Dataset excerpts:
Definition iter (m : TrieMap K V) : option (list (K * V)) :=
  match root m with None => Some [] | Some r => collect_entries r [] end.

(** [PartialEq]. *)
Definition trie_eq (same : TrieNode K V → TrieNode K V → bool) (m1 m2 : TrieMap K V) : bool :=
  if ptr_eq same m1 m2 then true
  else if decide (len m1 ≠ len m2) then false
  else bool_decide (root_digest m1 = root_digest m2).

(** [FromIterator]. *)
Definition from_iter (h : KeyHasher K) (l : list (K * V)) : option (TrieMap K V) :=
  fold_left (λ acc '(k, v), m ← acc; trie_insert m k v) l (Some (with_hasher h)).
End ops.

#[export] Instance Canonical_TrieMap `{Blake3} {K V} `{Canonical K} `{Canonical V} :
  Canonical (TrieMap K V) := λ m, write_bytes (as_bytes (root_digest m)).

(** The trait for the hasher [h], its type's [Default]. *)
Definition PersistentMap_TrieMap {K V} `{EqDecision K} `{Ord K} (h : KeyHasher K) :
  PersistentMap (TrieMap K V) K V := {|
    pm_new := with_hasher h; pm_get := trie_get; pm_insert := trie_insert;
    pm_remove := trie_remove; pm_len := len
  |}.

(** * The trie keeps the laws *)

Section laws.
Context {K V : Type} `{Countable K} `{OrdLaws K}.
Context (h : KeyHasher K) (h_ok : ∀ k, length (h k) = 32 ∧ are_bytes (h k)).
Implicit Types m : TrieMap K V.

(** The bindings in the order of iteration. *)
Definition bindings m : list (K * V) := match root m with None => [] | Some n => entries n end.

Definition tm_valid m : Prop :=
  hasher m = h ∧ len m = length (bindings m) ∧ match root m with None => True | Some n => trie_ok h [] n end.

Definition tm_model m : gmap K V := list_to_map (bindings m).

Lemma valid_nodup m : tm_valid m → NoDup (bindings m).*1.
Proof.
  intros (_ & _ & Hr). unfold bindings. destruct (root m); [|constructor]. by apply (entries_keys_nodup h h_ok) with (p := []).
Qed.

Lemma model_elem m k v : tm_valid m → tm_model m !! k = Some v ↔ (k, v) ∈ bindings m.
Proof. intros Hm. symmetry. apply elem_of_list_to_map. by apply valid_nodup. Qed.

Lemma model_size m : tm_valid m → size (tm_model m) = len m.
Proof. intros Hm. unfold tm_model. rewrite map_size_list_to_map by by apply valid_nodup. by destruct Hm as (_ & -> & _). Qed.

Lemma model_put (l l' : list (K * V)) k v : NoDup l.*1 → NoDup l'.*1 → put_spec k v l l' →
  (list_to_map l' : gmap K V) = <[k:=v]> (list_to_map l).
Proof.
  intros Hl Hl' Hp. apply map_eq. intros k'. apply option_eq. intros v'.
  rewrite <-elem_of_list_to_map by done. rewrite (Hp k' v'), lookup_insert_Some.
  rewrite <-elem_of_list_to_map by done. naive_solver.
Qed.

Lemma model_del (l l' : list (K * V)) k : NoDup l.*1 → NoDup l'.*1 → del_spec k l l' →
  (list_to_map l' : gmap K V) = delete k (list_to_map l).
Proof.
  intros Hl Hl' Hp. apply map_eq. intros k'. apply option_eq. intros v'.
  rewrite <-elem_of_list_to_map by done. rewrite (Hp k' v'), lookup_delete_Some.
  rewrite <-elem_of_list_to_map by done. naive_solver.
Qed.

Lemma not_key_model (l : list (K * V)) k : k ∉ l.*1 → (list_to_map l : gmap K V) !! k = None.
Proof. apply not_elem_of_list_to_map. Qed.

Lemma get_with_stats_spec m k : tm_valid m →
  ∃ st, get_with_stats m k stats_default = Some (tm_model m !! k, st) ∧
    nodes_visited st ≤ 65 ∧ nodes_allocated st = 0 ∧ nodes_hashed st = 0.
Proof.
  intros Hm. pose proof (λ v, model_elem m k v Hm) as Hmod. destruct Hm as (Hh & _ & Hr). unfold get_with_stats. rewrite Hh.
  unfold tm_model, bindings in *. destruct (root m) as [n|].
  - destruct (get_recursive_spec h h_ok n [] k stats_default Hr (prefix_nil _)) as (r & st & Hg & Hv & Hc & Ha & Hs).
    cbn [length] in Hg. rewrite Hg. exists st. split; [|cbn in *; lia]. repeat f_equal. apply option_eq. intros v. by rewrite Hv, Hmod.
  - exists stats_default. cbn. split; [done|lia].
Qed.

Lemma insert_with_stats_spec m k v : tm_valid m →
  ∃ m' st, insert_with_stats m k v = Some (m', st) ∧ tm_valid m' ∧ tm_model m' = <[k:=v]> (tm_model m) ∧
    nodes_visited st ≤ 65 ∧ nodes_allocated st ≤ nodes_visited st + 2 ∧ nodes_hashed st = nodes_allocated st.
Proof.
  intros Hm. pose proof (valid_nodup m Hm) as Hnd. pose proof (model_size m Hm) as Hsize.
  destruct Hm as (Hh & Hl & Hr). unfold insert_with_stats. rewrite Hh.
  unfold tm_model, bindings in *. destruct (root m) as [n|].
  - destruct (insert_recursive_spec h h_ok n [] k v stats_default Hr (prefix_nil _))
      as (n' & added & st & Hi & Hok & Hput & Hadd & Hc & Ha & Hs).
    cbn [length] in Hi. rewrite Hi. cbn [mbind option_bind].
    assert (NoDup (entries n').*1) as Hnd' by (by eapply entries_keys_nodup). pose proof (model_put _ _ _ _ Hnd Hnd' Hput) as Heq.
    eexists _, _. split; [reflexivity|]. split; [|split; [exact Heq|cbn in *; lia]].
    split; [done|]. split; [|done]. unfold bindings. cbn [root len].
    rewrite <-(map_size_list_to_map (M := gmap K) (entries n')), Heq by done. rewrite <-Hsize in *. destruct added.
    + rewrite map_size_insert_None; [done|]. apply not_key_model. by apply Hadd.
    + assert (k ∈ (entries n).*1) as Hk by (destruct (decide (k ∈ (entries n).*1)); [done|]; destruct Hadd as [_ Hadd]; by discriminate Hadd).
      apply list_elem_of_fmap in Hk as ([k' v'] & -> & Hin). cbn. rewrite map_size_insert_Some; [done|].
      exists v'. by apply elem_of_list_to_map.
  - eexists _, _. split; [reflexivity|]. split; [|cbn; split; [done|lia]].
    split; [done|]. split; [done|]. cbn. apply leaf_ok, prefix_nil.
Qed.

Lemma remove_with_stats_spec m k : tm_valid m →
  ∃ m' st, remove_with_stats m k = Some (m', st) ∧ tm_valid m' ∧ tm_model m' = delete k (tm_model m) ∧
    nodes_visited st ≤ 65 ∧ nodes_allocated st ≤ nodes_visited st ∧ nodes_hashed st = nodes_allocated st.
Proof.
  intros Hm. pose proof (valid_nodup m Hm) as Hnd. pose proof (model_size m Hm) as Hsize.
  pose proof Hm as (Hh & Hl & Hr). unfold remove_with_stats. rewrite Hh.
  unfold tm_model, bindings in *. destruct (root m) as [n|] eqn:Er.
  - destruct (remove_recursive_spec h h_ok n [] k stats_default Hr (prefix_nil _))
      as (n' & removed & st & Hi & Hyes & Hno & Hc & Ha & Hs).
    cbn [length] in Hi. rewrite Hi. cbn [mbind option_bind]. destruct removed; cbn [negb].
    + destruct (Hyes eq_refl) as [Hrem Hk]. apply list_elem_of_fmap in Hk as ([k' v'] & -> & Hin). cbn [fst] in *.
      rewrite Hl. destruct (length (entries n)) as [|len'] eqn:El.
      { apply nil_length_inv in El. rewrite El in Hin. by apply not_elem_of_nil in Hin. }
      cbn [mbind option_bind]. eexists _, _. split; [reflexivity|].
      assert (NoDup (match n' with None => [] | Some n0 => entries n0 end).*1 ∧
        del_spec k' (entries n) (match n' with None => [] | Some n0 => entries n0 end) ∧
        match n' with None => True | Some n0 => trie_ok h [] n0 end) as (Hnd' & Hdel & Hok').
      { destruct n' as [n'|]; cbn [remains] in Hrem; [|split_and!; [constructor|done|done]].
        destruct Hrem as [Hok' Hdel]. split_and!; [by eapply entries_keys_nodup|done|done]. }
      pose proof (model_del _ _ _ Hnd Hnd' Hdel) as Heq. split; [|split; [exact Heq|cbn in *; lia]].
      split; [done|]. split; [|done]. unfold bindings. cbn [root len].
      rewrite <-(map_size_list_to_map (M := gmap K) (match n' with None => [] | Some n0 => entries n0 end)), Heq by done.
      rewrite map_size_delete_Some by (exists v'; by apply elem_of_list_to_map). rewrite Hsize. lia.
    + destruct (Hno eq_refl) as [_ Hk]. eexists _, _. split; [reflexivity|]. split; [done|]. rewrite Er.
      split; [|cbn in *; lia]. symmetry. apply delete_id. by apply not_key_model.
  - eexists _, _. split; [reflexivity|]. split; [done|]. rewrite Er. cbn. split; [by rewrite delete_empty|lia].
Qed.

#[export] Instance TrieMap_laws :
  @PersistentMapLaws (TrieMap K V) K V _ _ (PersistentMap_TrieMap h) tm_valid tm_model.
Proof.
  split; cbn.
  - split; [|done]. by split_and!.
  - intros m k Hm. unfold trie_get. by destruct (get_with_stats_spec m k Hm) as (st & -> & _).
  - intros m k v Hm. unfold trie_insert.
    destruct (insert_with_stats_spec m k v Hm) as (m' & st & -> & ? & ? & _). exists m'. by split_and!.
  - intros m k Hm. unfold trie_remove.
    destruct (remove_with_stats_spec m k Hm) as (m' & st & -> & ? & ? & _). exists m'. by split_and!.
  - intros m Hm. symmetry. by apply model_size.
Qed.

---

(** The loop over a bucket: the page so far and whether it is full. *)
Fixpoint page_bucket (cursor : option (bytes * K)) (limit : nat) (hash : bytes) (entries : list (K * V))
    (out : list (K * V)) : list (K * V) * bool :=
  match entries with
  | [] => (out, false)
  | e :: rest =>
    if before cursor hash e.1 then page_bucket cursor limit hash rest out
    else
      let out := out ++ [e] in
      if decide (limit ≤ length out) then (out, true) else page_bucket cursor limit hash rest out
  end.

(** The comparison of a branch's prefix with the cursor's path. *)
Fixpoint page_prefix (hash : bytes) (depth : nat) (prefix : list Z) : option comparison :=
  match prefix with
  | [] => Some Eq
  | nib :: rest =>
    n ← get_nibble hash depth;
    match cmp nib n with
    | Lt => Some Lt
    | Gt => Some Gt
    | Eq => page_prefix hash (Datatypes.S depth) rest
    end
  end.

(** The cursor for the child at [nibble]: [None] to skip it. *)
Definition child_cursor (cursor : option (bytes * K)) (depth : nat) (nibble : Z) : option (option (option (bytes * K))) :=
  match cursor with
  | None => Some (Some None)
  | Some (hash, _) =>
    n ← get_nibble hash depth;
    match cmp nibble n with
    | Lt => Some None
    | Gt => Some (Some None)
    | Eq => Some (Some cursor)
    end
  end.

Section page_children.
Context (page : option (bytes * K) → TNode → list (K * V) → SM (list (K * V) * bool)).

__Goal of the exercise__:
Show all lines above containing "Canonical".

__Solution__:
#[export] Instance Canonical_TrieMap `{Blake3} {K V} `{Canonical K} `{Canonical V} :
  Canonical (TrieMap K V) := λ m, write_bytes (as_bytes (root_digest m)).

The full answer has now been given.